Hi guys! Just wanted to see if anyone has any suggestions. The family member I speak of is my older uncle, but he has William's Syndrome, he can do a lot for himself and he can look after himself really well. He lives with his mother who has Alzheimer. He doesn't do much for her except gives her dinner and her medicine at night (we have a helper who comes in during the day). But he really loses patience with her, starts yelling at her and is just super upset whenever he talks to her. Its surprising because he's never done this before. I know it's probably some coping mechanism. But how do we help him deal with his frustrations and anger? Especially because he has a limited ability in understanding beyond an 8th grade level. He even realizes afterwards that he shouldn't have yelled and he apologizes. But I feel at the moment of his anger, he just can't help himself.
Another exercise you could think about doing together is going through the guidelines for health and welfare power of attorney and talking to both uncle and grandmother about the issues these guidelines raise.

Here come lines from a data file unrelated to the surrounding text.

(* ===== verification/EventLoop.v ===== *)
(** * The main loop of [kernel/src/lib.rs] and the interrupt handlers

    Handlers only put a message into the interrupt queue and acknowledge the
    interrupt; the main loop takes messages out, with interrupts disabled,
    and handles them, with interrupts enabled; without a message it halts the
    processor.  The machine is a step relation: the main loop's steps, and
    interrupts wherever they are enabled.  What a key does to the terminal,
    and what the shell does with a line, are parameters here; the console
    instantiates them. *)
From stdpp Require Import relations.
From S2P Require Import Prelude RingBuffer InterruptQueue Pic.
Import InterruptQueue Pic.

Module EventLoop.

Section event_loop.
Context {Q : Type} `{BoundedQueue Q InterruptMessage BUFFER_SIZE holds}.
Context `{ChainedPics P}.
(** [keyboard_handler] on the rest of the kernel; and [getline], [input_line]
    and [prompt], at a tick. *)
Context {App : Type} (on_key : N → App → result App) (on_line : N → App → result App).

Record kernel := mkKernel { queue : Q; TICK_COUNTER : N; pics : P; app : App }.

(** ** [pit.rs] and [keyboard.rs] *)
Definition timer_handler (k : kernel) : kernel :=
  mkKernel (queue k) ((TICK_COUNTER k + 1) mod W64)%N (pics k) (app k).
Definition tick (k : kernel) : N := TICK_COUNTER k.
Definition timer_int_handler (k : kernel) : result kernel :=
  q ← intmsg_push (queue k) Timer;
  p ← send_eoi TIMER (pics k);
  Ok (mkKernel q (TICK_COUNTER k) p (app k)).
(** [data] is what the port reads. *)
Definition keyboard_int_handler (data : N) (k : kernel) : result kernel :=
  q ← intmsg_push (queue k) (Keyboard data);
  p ← send_eoi KEYBOARD (pics k);
  Ok (mkKernel q (TICK_COUNTER k) p (app k)).

Definition int_handler (m : InterruptMessage) (k : kernel) : result kernel :=
  match m with Timer => timer_int_handler k | Keyboard data => keyboard_int_handler data k end.

(** The [match] of the main loop and what follows it. *)
Definition handle (m : InterruptMessage) (k : kernel) : result kernel :=
  k ← match m with
      | Timer => Ok (timer_handler k)
      | Keyboard data => a ← on_key data (app k); Ok (mkKernel (queue k) (TICK_COUNTER k) (pics k) a)
      end;
  a ← on_line (tick k) (app k);
  Ok (mkKernel (queue k) (TICK_COUNTER k) (pics k) a).

(** ** The loop

    Where the main program is: before [disable], after it, with a message
    taken, with interrupts enabled again, halted. *)
Inductive place := Top | Masked | Taken (m : InterruptMessage) | Handling (m : InterruptMessage) | Halted.

Definition interrupts_enabled (p : place) : bool :=
  match p with Top | Handling _ | Halted => true | Masked | Taken _ => false end.

(** One step of the main program; a panic has no step.  [enable_and_hlt] is
    one step: an interrupt is taken only once the processor is halted. *)
Definition main_step (st : place * kernel) : result (place * kernel) :=
  let '(p, k) := st in
  match p with
  | Top => Ok (Masked, k)
  | Masked =>
      '(m, q) ← intmsg_pop (queue k);
      let k := mkKernel q (TICK_COUNTER k) (pics k) (app k) in
      match m with Some m => Ok (Taken m, k) | None => Ok (Halted, k) end
  | Taken m => Ok (Handling m, k)
  | Handling m => k ← handle m k; Ok (Top, k)
  | Halted => Ok (Halted, k)
  end.

(** An interrupt: the handler runs, and a halted processor goes on. *)
Definition interrupt (m : InterruptMessage) (st : place * kernel) : result (place * kernel) :=
  let '(p, k) := st in
  k ← int_handler m k;
  Ok (match p with Halted => Top | p => p end, k).

Inductive step : place * kernel → place * kernel → Prop :=
  | step_main st st' : main_step st = Ok st' → step st st'
  | step_interrupt m p k st' :
      interrupts_enabled p = true → interrupt m (p, k) = Ok st' → step (p, k) st'.

(** ** Invariant *)
Definition inv (st : place * kernel) : Prop :=
  remapped (pics st.2) ∧ ∃ l, holds (queue st.2) l ∧ (st.1 = Halted → l = []).

Lemma handle_keeps m k k' : handle m k = Ok k' → queue k' = queue k ∧ pics k' = pics k.
Proof.
  unfold handle. destruct m as [|data]; mred.
  - cbn [timer_handler app]. destruct (on_line _ _); [|done]. mred. by intros [= <-].
  - destruct (on_key _ _); [|done]. mred. cbn [app]. destruct (on_line _ _); [|done]. mred. by intros [= <-].
Qed.

(** A step of the loop panics only where the application does. *)
Lemma main_step_inv st :
  inv st → (∃ st', main_step st = Ok st' ∧ inv st') ∨
    (∃ m p, st.1 = Handling m ∧ handle m st.2 = Panic p ∧ main_step st = Panic p).
Proof.
  destruct st as [p k]. intros (Hp & l & Hq & Hh). destruct p as [| |m|m|]; simpl in *.
  - left. eexists. split; [done|]. split; [done|]. by exists l.
  - left. destruct (intmsg_pop_holds (queue k) l Hq) as (q' & -> & Hq'). mred.
    destruct l as [|m l]; simpl in *; (eexists; split; [done|]; split; [done|]); [by exists []|by exists l].
  - left. eexists. split; [done|]. split; [done|]. by exists l.
  - destruct (handle m k) as [k'|p] eqn:Hk; mred; [left|right; by eexists _, _].
    apply handle_keeps in Hk as [Hk1 Hk2]. eexists. split; [done|]. unfold inv. simpl. rewrite Hk1, Hk2. split; [done|by exists l].
  - left. eexists. split; [done|]. split; [done|]. by exists l.
Qed.

(** The line of a device. *)
Definition irq_of (m : InterruptMessage) : Irq := match m with Timer => TIMER | Keyboard _ => KEYBOARD end.

Lemma int_handler_run m k l :
  remapped (pics k) → holds (queue k) l →
  ∃ k', int_handler m k = Ok k' ∧ remapped (pics k') ∧ app k' = app k ∧ TICK_COUNTER k' = TICK_COUNTER k ∧
    masks (pics k') = masks (pics k) ∧
    acknowledged (pics k') = acknowledged (pics k) ++ [PIC_INT_OFFSET + irq_code (irq_of m)]%N ∧
    holds (queue k') (if (vlen l <? BUFFER_SIZE)%N then l ++ [m] else l).
Proof.
  intros Hp Hq. destruct (intmsg_push_holds (queue k) l m Hq) as (q' & Hpush & Hq').
  destruct (send_eoi_run (irq_of m) (pics k) Hp) as (p' & Heoi & Hp' & Hm & Ha).
  exists (mkKernel q' (TICK_COUNTER k) p' (app k)). split; [|by split_and!].
  destruct m; simpl in *; unfold timer_int_handler, keyboard_int_handler; rewrite Hpush; mred; by rewrite Heoi.
Qed.

Lemma interrupt_inv m st : inv st → ∃ st', interrupt m st = Ok st' ∧ inv st'.
Proof.
  destruct st as [p k]. intros (Hp & l & Hq & Hh). unfold interrupt.
  destruct (int_handler_run m k l Hp Hq) as (k' & -> & Hp' & _ & _ & _ & _ & Hq'). mred. eexists. split; [done|].
  split; [done|]. eexists. split; [exact Hq'|]. simpl. by destruct p.
Qed.

Lemma loop_inv_reachable st st' : inv st → rtc step st st' → inv st'.
Proof.
  intros HI Hr. induction Hr as [|st1 st2 st3 Hst _ IH]; [done|]. apply IH.
  destruct Hst as [st1 st2 Hm|m p k st2 _ Hi].
  - destruct (main_step_inv st1 HI) as [(? & ? & ?)|(? & ? & _ & _ & ?)]; congruence.
  - destruct (interrupt_inv m (p, k) HI) as (? & ? & ?). congruence.
Qed.

(** ** Progress *)

(** Handling messages in order. *)
Definition handle_all (l : list InterruptMessage) (k : kernel) : result kernel := for_each l handle k.

Definition iter_main (n : nat) (st : place * kernel) : result (place * kernel) :=
  Nat.iter n (λ r, r ≫= main_step) (Ok st).

Lemma iter_main_S n st : iter_main (S n) st = main_step st ≫= iter_main n.
Proof.
  unfold iter_main. rewrite Nat.iter_succ_r. simpl. destruct (main_step st) as [st'|]; simpl; [done|].
  induction n as [|n IH]; simpl; [done|]. by rewrite IH.
Qed.

(** The part of the kernel that handling a message reads and writes. *)
Definition same_rest (k k' : kernel) : Prop :=
  TICK_COUNTER k' = TICK_COUNTER k ∧ app k' = app k.

Lemma handle_rest m k1 k2 :
  same_rest k1 k2 →
  match handle m k1 with
  | Ok k1' => ∃ k2', handle m k2 = Ok k2' ∧ same_rest k1' k2'
  | Panic p => handle m k2 = Panic p
  end.
Proof.
  destruct k1 as [q1 t1 p1 a1], k2 as [q2 t2 p2 a2]. intros (Ht & Ha). simpl in *. subst.
  unfold handle. destruct m as [|data]; mred; simpl.
  - destruct (on_line _ _); mred; [by eexists|done].
  - destruct (on_key _ _); mred; simpl; [|done]. destruct (on_line _ _); mred; [by eexists|done].
Qed.

Lemma handle_all_rest l k1 k2 :
  same_rest k1 k2 →
  match handle_all l k1 with
  | Ok k1' => ∃ k2', handle_all l k2 = Ok k2' ∧ same_rest k1' k2'
  | Panic p => handle_all l k2 = Panic p
  end.
Proof.
  revert k1 k2. induction l as [|m l IH]; intros k1 k2 Hs; cbn [handle_all for_each]; [by exists k2|].
  pose proof (handle_rest m k1 k2 Hs) as Hm. destruct (handle m k1) as [k1'|p]; mred.
  - destruct Hm as (k2' & -> & Hs'). mred. by apply IH.
  - by rewrite Hm.
Qed.

(** Without further interrupts, four steps handle a message; then it halts. *)
Lemma drain l k :
  holds (queue k) l →
  match handle_all l k with
  | Ok k1 => ∃ k', iter_main (4 * length l + 2) (Top, k) = Ok (Halted, k') ∧ holds (queue k') [] ∧ same_rest k1 k'
  | Panic p => iter_main (4 * length l + 2) (Top, k) = Panic p
  end.
Proof.
  revert k. induction l as [|m l IH]; intros k Hq.
  - cbn [handle_all for_each length Nat.mul Nat.add]. rewrite iter_main_S. cbn [main_step]. mred.
    rewrite iter_main_S. cbn [main_step].
    destruct (intmsg_pop_holds (queue k) [] Hq) as (q' & -> & Hq'). mred. simpl. by eexists.
  - replace (4 * length (m :: l) + 2)%nat with (S (S (S (S (4 * length l + 2))))) by (simpl; lia).
    rewrite iter_main_S. cbn [main_step]. mred.
    rewrite iter_main_S. cbn [main_step].
    destruct (intmsg_pop_holds (queue k) (m :: l) Hq) as (q' & -> & Hq'). mred. cbn [head]. mred.
    do 2 (rewrite iter_main_S; cbn [main_step]; mred). set (k1 := mkKernel q' _ _ _).
    assert (same_rest k k1) as Hs by done. cbn [handle_all for_each]. pose proof (handle_rest m k k1 Hs) as Hm.
    destruct (handle m k) as [kh|p] eqn:Hkh; mred; [|by rewrite Hm].
    destruct Hm as (k1' & Hk1 & Hs1). rewrite Hk1. mred. apply handle_keeps in Hk1 as [Hk1q _].
    assert (holds (queue k1') l) as Hq1 by by rewrite Hk1q.
    specialize (IH k1' Hq1). pose proof (handle_all_rest l kh k1' Hs1) as Hl. unfold handle_all in *.
    destruct (for_each l handle kh) as [k2|p].
    + destruct Hl as (k2' & Hl & Hs2). rewrite Hl in IH. destruct IH as (k' & Hit & Hq2 & Hs3). exists k'.
      split_and!; [done|done|]. destruct Hs2, Hs3. split; congruence.
    + by rewrite Hl in IH.
Qed.

(** C13: the processor never sleeps over a message: whenever the machine is
    halted the queue is empty, whatever interrupts came and when; the
    interrupt handlers never panic and acknowledge their interrupt, and the
    loop panics at most where it hands a message to terminal and shell. *)
Theorem no_lost_wakeup k0 p k :
  remapped (pics k0) → holds (queue k0) [] → rtc step (Top, k0) (p, k) →
  (p = Halted → holds (queue k) []) ∧
  ((∃ st', main_step (p, k) = Ok st') ∨ ∃ m e, p = Handling m ∧ handle m k = Panic e) ∧
  (∀ m, ∃ p' k', interrupt m (p, k) = Ok (p', k') ∧ p' ≠ Halted ∧
    acknowledged (pics k') = acknowledged (pics k) ++ [PIC_INT_OFFSET + irq_code (irq_of m)]%N).
Proof.
  intros Hp0 Hq Hr.
  assert (inv (p, k)) as HI by (eapply (loop_inv_reachable (Top, k0)); [by split; [|exists []]|done]).
  pose proof HI as (Hp & l & Hl & He). simpl in Hp, Hl, He. split_and!.
  - intros ->. by rewrite (He eq_refl) in Hl.
  - destruct (main_step_inv _ HI) as [(st' & ? & _)|(m & e & ? & ? & _)]; [left|right]; eauto.
  - intros m. destruct (int_handler_run m k l Hp Hl) as (k' & Hi & _ & _ & _ & _ & Ha & _).
    unfold interrupt. rewrite Hi. mred. eexists _, k'. split; [done|]. split; [by destruct p|done].
Qed.

End event_loop.

(** ** The kernel's queue, and a list of keys as the rest of the kernel *)
Definition log_key (d : N) (l : list N) : result (list N) := Ok (l ++ [d]).
Definition no_line (_ : N) (l : list N) : result (list N) := Ok l.
Definition demo_pics : option (N * N) * (N * N) * list N * (N * N) := Eval vm_compute in init_pic PIC.
Definition boot := mkKernel QUEUE 0 demo_pics ([] : list N).

Lemma demo_remapped : remapped (pics boot).
Proof. vm_compute. reflexivity. Qed.

Lemma no_lost_wakeup_witness :
  ∃ k, rtc (step log_key no_line) (Top, boot) (Halted, k) ∧ RingBuffer.repr BUFFER_SIZE (queue k) [].
Proof.
  destruct (intmsg_pop_holds QUEUE [] QUEUE_repr) as (q & Hq & _).
  assert (rtc (step log_key no_line) (Top, boot) (Halted, mkKernel q 0 demo_pics [])) as Hr.
  { eapply rtc_l; [apply step_main; reflexivity|]. eapply rtc_l; [|apply rtc_refl].
    apply step_main. unfold main_step, boot, queue. rewrite Hq. reflexivity. }
  exists (mkKernel q 0 demo_pics []). split; [exact Hr|].
  apply (no_lost_wakeup log_key no_line boot Halted (mkKernel q 0 demo_pics []) demo_remapped QUEUE_repr Hr). reflexivity.
Defined.

End EventLoop.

Even if neither of them is able to to manage the legal process of actually creating a POA, it could provide a structure for discussion about what sort of environment he might take to best and who might be the best person to become his guardian. I'm not suggesting you should sit them down and interrogate them! - jut work the issues into conversations over time, perhaps. But it would be a good idea to have in mind a list of subjects that will need to be thought about.
Would you expect a 12 year old, with no other adult in the home, to understand dementia?
No, you wouldn't.
Someone needs to look at the big picture and get both of these folks into the care situations that they need.
Has the family discussed a long term care plan for both of them? If not, it's high time. Fit, experienced adults with no disabilities at all find looking after and living with a person with Alzheimer's a challenge; and it is only a matter of time before your uncle and grandmother's current situation becomes untenable.